Lesotho’s Minister of Trade, Industry, Business Development, and Tourism, Mokhethi Shelile, has strongly criticised U.S. tariff policies, calling them unfair to developing nations and detrimental to the country’s vital textile sector.
Shelile said the U.S. tariff regime, focused heavily on goods trade, fails to consider the substantial value of U.S. services exported globally. Citing the example of Microsoft licenses, for which Lesotho spends millions annually, he argued that Washington overlooks the service exports that flow from the U.S. into developing economies.
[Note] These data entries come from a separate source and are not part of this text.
(* ===== verification/NxHosts.v ===== *)
(** Finding the relay: the names of [sysmodule/source/main.cpp] and the file that remembers
    their addresses.

    [resolve_server] takes an address as it stands, asks the name service three times, and
    falls back on [hosts.txt] and a table in the program.  What the name service answers is
    written to [hosts.txt].  A file is the list of its bytes, as in [NxConfig]; the answers
    of the name service are an argument; [inet_pton] belongs to the C library and is a
    parameter with one law.

    Shown here: once a name was resolved, the console finds the same address again without
    the name service, and what the file says of every other name is unchanged; where the
    file forgets. *)

From stdpp Require Import strings.
From S2P Require Import Prelude Byteorder Structs Checksum Packet Arp Ipv4 LanClient Dispatch Nx NxClient NxTap Helper NxConfig.

(** ** The C library *)

(** A directive [%<width>s] of [sscanf]. *)
Fixpoint scan_word (width : nat) (s : bytes) : bytes * bytes :=
  match width, s with
  | S width, c :: s' => if isspace c then ([], s) else let '(w, r) := scan_word width s' in (c :: w, r)
  | _, _ => ([], s)
  end.
Definition scan_s (width : nat) (s : bytes) : option (bytes * bytes) :=
  match scan_word width (skip_space s) with ([], _) => None | wr => Some wr end.

Class Inet := inet_pton : bytes -> option bytes.

(** ** The code *)

Definition g_known_relays : list (bytes * bytes) :=
  [(cstr "lan.nonny.horse", cstr "65.21.20.230");
   (cstr "switch.servegame.com", cstr "89.163.151.130");
   (cstr "switch-lanyplay-de.ddns.net", cstr "37.201.39.187");
   (cstr "switch.jayseateam.nl", cstr "45.83.241.140");
   (cstr "switch.r3ps4j.nl", cstr "141.144.207.91");
   (cstr "muitxobem-lanplay.ddns.net", cstr "129.148.17.98")].

Fixpoint lookup_relays (l : list (bytes * bytes)) (host : bytes) : option bytes :=
  match l with
  | [] => None
  | (h, ip) :: l => if bool_decide (h = host) then Some ip else lookup_relays l host
  end.
Definition lookup_known_relay_ip (host : bytes) : option bytes := lookup_relays g_known_relays host.

Definition HOSTS_LINES : Z := 64.
Definition HOSTS_LINE_LEN : Z := 256.

(** [sscanf(line, "%63s %127s", ip, host) == 2] *)
Definition scan_entry (line : bytes) : option (bytes * bytes) :=
  '(ip, rest) ← scan_s 63 line;
  '(host, _) ← scan_s 127 rest;
  Some (ip, host).
Definition is_entry (host line : bytes) : bool :=
  match scan_entry line with Some (_, h) => bool_decide (h = host) | None => false end.

(** Reading at most [n] lines into the table. *)
Fixpoint read_hosts (n : nat) (f : bytes) : list bytes :=
  match n with
  | O => []
  | S n => match fgets HOSTS_LINE_LEN f with None => [] | Some (line, f) => cstring line :: read_hosts n f end
  end.
(** [snprintf(line, 256, "%s %s\n", ip, host)] *)
Definition host_line (ip host : bytes) : bytes := take (Z.to_nat (HOSTS_LINE_LEN - 1)) (ip ++ 32 :: host ++ newline).

(** The new file; [writable]: whether it could be opened for writing. *)
Definition cache_host_mapping (file : option bytes) (writable : bool) (host ip : bytes) : option bytes :=
  let lines := match file with Some f => read_hosts (Z.to_nat HOSTS_LINES) f | None => [] end in
  let found := existsb (is_entry host) lines in
  let lines := (fun l => if is_entry host l then host_line ip host else l) <$> lines in
  let lines := if negb found && (zlen lines <? HOSTS_LINES) then lines ++ [host_line ip host] else lines in
  if writable then Some (concat lines) else file.

Section code.
Context `{Inet}.

(** A line of the file: the address it gives for the name. *)
Definition hosts_entry (host line : bytes) : option bytes :=
  match line with
  | c :: _ => if (c =? 35) || (c =? 10) || (c =? 13) then None       (* a comment or an empty line *)
              else '(ip, name) ← scan_entry line; if bool_decide (name = host) then inet_pton ip else None
  | [] => None
  end.
Fixpoint hosts_loop (fuel : nat) (host f : bytes) : option bytes :=
  match fuel with
  | O => None
  | S fuel =>
      match fgets HOSTS_LINE_LEN f with
      | None => None
      | Some (line, f) => match hosts_entry host (cstring line) with Some a => Some a | None => hosts_loop fuel host f end
      end
  end.
(** A round reads at least a byte. *)
Definition resolve_from_hosts_file (file : option bytes) (host : bytes) : option bytes :=
  f ← file; hosts_loop (S (length f)) host f.

Definition resolve_from_builtin_fallback (host : bytes) : option bytes := lookup_known_relay_ip host ≫= inet_pton.

(** [getaddrinfo], at most [n] times from the attempt [i] on. *)
Fixpoint dns_tries (dns : nat -> bytes -> option bytes) (n i : nat) (host : bytes) : option bytes :=
  match n with
  | O => None
  | S n => match dns i host with Some a => Some a | None => dns_tries dns n (S i) host end
  end.

(** The host and the port in [addr_str]. *)
Definition host_port (addr_str : bytes) : bytes * Z :=
  let host := take 255 addr_str in
  match split_char host 58 with
  | Some (h, p) => (h, atoi p)
  | None => (host, 11451)
  end.

(** The result, the address and the port, and the file. *)
Definition resolve_server (dns : nat -> bytes -> option bytes) (writable : bool) (addr_str : bytes) (file : option bytes)
    : Z * (bytes * Z) * option bytes :=
  let '(host, port) := host_port addr_str in
  let sin_port := u16 port in
  match inet_pton host with
  | Some a => (0, (a, sin_port), file)
  | None =>
      match dns_tries dns 3 0 host with
      | Some a => (0, (a, sin_port), cache_host_mapping file writable host (dotted a))
      | None =>
          match resolve_from_hosts_file file host with
          | Some a => (0, (a, sin_port), file)
          | None =>
              match resolve_from_builtin_fallback host with
              | Some a => (0, (a, sin_port), file)
              | None => (-1, (replicate 4 0, sin_port), file)
              end
          end
      end
  end.
End code.

(** ** Lines *)

(** A line of [hosts.txt] without its newline, and a name it can hold. *)
Definition host_line_ok (l : bytes) : Prop := is_cstr l /\ 10 ∉ l /\ (length l <= 254)%nat.
Definition word_ok (n : nat) (s : bytes) : Prop := s <> [] /\ Forall (fun c => isspace c = false /\ c <> 0) s /\ (length s <= n)%nat.

Lemma word_run width s rest :
  Forall (fun c => isspace c = false /\ c <> 0) s -> (length s <= width)%nat -> (forall c r, rest = c :: r -> isspace c = true) ->
  scan_word width (s ++ rest) = (s, rest).
Proof.
  intros Hs. revert width. induction Hs as [|c s [Hc _] Hs IH]; intros width Hl Hr; cbn in Hl |- *.
  - destruct width, rest as [|c r]; try done. cbn. by rewrite (Hr c r eq_refl).
  - destruct width as [|width]; [lia|]. cbn. rewrite Hc, IH; [done|lia|done].
Qed.
Lemma skip_word s rest : Forall (fun c => isspace c = false /\ c <> 0) s -> s <> [] -> skip_space (s ++ rest) = s ++ rest.
Proof. intros Hs Hn. destruct Hs as [|c s [Hc _]]; [done|]. cbn. by rewrite Hc. Qed.
Lemma scan_s_run n s rest : word_ok n s -> (forall c r, rest = c :: r -> isspace c = true) -> scan_s n (s ++ rest) = Some (s, rest).
Proof.
  intros (Hn & Hs & Hl) Hr. unfold scan_s. rewrite skip_word, word_run by done. by destruct s.
Qed.

Lemma scan_entry_run ip host : word_ok 63 ip -> word_ok 127 host -> scan_entry (ip ++ 32 :: host ++ newline) = Some (ip, host).
Proof.
  intros Hi Hh. unfold scan_entry. rewrite scan_s_run by (done || by intros ? ? [= <- <-]). cbn [mbind option_bind].
  change (scan_s 127 (32 :: host ++ newline)) with (scan_s 127 (host ++ newline)).
  by rewrite scan_s_run by (done || by intros ? ? [= <- <-]).
Qed.

Lemma word_plain n s : word_ok n s -> is_cstr s /\ 10 ∉ s.
Proof.
  intros (_ & Hs & _). split; [by eapply Forall_impl; [exact Hs|intros c []]|].
  intros Hin. rewrite Forall_forall in Hs. by destruct (Hs 10 Hin).
Qed.

(** *** Addresses *)

Lemma dec_is_digits fuel n : 0 <= n -> Forall (fun c => isdigit c = true) (dec fuel n).
Proof.
  revert n. induction fuel as [|fuel IH]; intros n Hn; cbn [dec]; [constructor|]. case_test.
  - constructor; [apply isdigit_48; lia|constructor].
  - apply Forall_app_2; [apply IH, Z.div_pos; lia|]. constructor; [apply isdigit_48, Z.mod_pos_bound; lia|constructor].
Qed.
Lemma digit_plain c : isdigit c = true -> isspace c = false /\ c <> 0.
Proof. unfold isdigit, isspace. intros [? ?]%andb_true_iff. split; [|lia]. apply orb_false_iff. split; [lia|]. apply andb_false_iff. right. lia. Qed.
Lemma dec_plain n : 0 <= n -> Forall (fun c => isspace c = false /\ c <> 0) (dec 3 n) /\ (length (dec 3 n) <= 3)%nat.
Proof. intros Hn. split; [|by apply dec_cstr]. eapply Forall_impl; [by apply dec_is_digits|]. apply digit_plain. Qed.

Definition is_ipv4 (ip : bytes) : Prop := length ip = 4%nat /\ is_bytes ip.
Lemma dotted_word ip : is_ipv4 ip -> word_ok 63 (dotted ip) /\ (length (dotted ip) <= 15)%nat.
Proof.
  intros [(a & b & c & d & ->)%length_4_inv Hb]. unfold is_bytes in Hb; rewrite !Forall_cons in Hb. destruct Hb as (Ha & Hb & Hc & Hd & _).
  destruct (dec_plain a) as [Pa La], (dec_plain b) as [Pb Lb], (dec_plain c) as [Pc Lc], (dec_plain d) as [Pd Ld]; try apply Ha; try apply Hb; try apply Hc; try apply Hd.
  assert (Hl : (length (dotted [a; b; c; d]) <= 15)%nat) by (cbn [dotted]; repeat (rewrite length_app; cbn [length]); lia).
  split; [|done]. split; [|split; [|lia]].
  - destruct (dec_head 3 a) as (x & s & E & _); [apply Ha|done|]. cbn [dotted]. by rewrite E.
  - cbn [dotted]. repeat first [apply Forall_app_2; [done|] | apply Forall_cons_2; [by split|]]. done.
Qed.
Lemma dotted_first ip : is_ipv4 ip -> exists c s, dotted ip = c :: s /\ isdigit c = true.
Proof.
  intros [(a & b & c & d & ->)%length_4_inv Hb]. unfold is_bytes in Hb; rewrite !Forall_cons in Hb. destruct Hb as (Ha & _).
  destruct (dec_head 3 a) as (x & s & E & Hx); [apply Ha|done|]. cbn [dotted]. rewrite E. eexists _, _. split; [reflexivity|]. by apply isdigit_48.
Qed.

(** ** Files of lines *)

Lemma fgets_host_line l rest : host_line_ok l -> fgets HOSTS_LINE_LEN (l ++ newline ++ rest) = Some (l ++ newline, rest).
Proof. intros (_ & Hn & Hl). apply fgets_text; [done|]. unfold zlen, HOSTS_LINE_LEN. lia. Qed.
Lemma host_line_cstring l : host_line_ok l -> cstring (l ++ newline) = l ++ newline.
Proof. intros (Hc & _). apply cstring_whole, Forall_app_2; [done|by repeat constructor]. Qed.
Lesotho, a landlocked country classified by the United Nations as one of the world’s least developed nations, is among Africa’s largest garment exporters to the U.S. The textile industry remains a key economic pillar, employing about 40,000 people, according to the International Organization of Employers. However, Shelile warned that recent U.S. tariff hikes have already triggered job losses, with knock-on effects in transportation, real estate, and other sectors, posing risks to social stability.
Last month, Lesotho declared a national state of disaster, citing soaring youth unemployment and job cuts linked to the tariff increases. The youth jobless rate now stands at 48 percent, deepening poverty and economic strain.
Shelile also raised concerns about trade data inaccuracies, noting that some U.S. goods enter Lesotho through South Africa but are excluded from official import figures. He criticised the U.S.’s unilateral and “discriminatory” tariff actions, saying they disrupt global supply chains and force African nations into bloc negotiations.
In response, Lesotho is seeking to diversify its markets. The government is strengthening ties with South Africa, engaging with the African Continental Free Trade Area, and exploring partnerships with China, Nigeria, the European Union, and other economies. A formal request for a U.S. tariff waiver or reduction has been submitted, but with Washington preferring to negotiate with sub-Saharan Africa (excluding South Africa) as a single bloc, talks remain indirect.
Despite the uncertainty, Shelile expressed optimism. “Through export diversification and deeper regional trade and investment cooperation, we are confident that by this time next year, we will have overcome current challenges and put the economy back on a path to recovery and renewed growth,” he said.